**What to do:**
Return verbatim the run of lines that opens with the line holding "app p1 = 5%Z" and closes with the last line of the records.

━━━━━ Source information

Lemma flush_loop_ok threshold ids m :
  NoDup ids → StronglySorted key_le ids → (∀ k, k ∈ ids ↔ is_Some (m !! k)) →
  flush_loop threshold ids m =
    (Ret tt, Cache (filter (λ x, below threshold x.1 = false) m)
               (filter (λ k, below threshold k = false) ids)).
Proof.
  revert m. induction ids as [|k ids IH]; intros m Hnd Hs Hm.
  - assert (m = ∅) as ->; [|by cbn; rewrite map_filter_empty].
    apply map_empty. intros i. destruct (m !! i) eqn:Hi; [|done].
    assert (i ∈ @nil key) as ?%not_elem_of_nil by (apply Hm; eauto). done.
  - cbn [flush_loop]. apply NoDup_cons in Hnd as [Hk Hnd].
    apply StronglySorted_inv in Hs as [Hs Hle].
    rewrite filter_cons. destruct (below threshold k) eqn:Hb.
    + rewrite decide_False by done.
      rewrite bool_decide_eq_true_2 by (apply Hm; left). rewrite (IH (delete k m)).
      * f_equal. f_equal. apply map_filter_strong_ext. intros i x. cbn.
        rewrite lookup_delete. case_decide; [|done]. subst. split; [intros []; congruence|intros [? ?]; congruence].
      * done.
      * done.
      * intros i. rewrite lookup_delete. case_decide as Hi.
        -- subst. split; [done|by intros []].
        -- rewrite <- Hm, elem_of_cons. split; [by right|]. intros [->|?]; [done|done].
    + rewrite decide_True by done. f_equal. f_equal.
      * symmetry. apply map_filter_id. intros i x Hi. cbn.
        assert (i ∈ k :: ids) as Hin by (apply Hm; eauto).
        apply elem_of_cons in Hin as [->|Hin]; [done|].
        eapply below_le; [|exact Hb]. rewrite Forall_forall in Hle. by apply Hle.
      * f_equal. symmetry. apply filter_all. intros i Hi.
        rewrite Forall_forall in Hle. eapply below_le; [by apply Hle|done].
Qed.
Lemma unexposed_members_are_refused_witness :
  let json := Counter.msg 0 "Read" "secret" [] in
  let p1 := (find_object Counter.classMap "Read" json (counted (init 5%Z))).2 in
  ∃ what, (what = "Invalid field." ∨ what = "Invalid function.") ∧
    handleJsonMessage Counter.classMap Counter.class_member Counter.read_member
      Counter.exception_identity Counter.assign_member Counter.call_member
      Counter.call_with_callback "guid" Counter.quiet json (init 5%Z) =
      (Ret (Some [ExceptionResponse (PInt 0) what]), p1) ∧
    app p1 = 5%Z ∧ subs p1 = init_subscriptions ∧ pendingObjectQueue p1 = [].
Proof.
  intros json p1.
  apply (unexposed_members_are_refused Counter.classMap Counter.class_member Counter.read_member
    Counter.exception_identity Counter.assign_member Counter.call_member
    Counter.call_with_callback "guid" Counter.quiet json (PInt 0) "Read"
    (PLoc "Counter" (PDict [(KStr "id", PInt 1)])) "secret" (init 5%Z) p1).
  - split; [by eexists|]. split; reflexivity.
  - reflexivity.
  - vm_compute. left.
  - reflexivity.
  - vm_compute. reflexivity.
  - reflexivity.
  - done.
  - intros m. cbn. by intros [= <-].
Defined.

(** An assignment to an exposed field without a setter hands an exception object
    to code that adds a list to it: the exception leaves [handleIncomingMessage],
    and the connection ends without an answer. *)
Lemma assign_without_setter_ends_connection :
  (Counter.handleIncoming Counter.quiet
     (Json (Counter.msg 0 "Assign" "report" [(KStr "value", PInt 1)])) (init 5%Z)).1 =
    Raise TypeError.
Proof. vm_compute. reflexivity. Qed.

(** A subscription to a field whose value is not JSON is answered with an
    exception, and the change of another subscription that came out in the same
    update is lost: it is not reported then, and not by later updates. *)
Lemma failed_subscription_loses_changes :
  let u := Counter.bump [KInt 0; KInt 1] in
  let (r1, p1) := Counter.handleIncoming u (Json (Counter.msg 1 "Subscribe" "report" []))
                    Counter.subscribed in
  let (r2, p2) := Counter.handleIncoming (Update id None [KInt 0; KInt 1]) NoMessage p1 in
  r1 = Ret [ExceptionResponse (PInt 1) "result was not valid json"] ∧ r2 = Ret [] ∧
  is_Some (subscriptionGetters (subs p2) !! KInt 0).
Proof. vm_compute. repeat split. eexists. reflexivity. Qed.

━━━━━━━━━━

**Exercise result:**
    app p1 = 5%Z ∧ subs p1 = init_subscriptions ∧ pendingObjectQueue p1 = [].
Proof.
  intros json p1.
  apply (unexposed_members_are_refused Counter.classMap Counter.class_member Counter.read_member
    Counter.exception_identity Counter.assign_member Counter.call_member
    Counter.call_with_callback "guid" Counter.quiet json (PInt 0) "Read"
    (PLoc "Counter" (PDict [(KStr "id", PInt 1)])) "secret" (init 5%Z) p1).
  - split; [by eexists|]. split; reflexivity.
  - reflexivity.
  - vm_compute. left.
  - reflexivity.
  - vm_compute. reflexivity.
  - reflexivity.
  - done.
  - intros m. cbn. by intros [= <-].
Defined.

(** An assignment to an exposed field without a setter hands an exception object
    to code that adds a list to it: the exception leaves [handleIncomingMessage],
    and the connection ends without an answer. *)
Lemma assign_without_setter_ends_connection :
  (Counter.handleIncoming Counter.quiet
     (Json (Counter.msg 0 "Assign" "report" [(KStr "value", PInt 1)])) (init 5%Z)).1 =
    Raise TypeError.
Proof. vm_compute. reflexivity. Qed.

(** A subscription to a field whose value is not JSON is answered with an
    exception, and the change of another subscription that came out in the same
    update is lost: it is not reported then, and not by later updates. *)
Lemma failed_subscription_loses_changes :
  let u := Counter.bump [KInt 0; KInt 1] in
  let (r1, p1) := Counter.handleIncoming u (Json (Counter.msg 1 "Subscribe" "report" []))
                    Counter.subscribed in
  let (r2, p2) := Counter.handleIncoming (Update id None [KInt 0; KInt 1]) NoMessage p1 in
  r1 = Ret [ExceptionResponse (PInt 1) "result was not valid json"] ∧ r2 = Ret [] ∧
  is_Some (subscriptionGetters (subs p2) !! KInt 0).
Proof. vm_compute. repeat split. eexists. reflexivity. Qed.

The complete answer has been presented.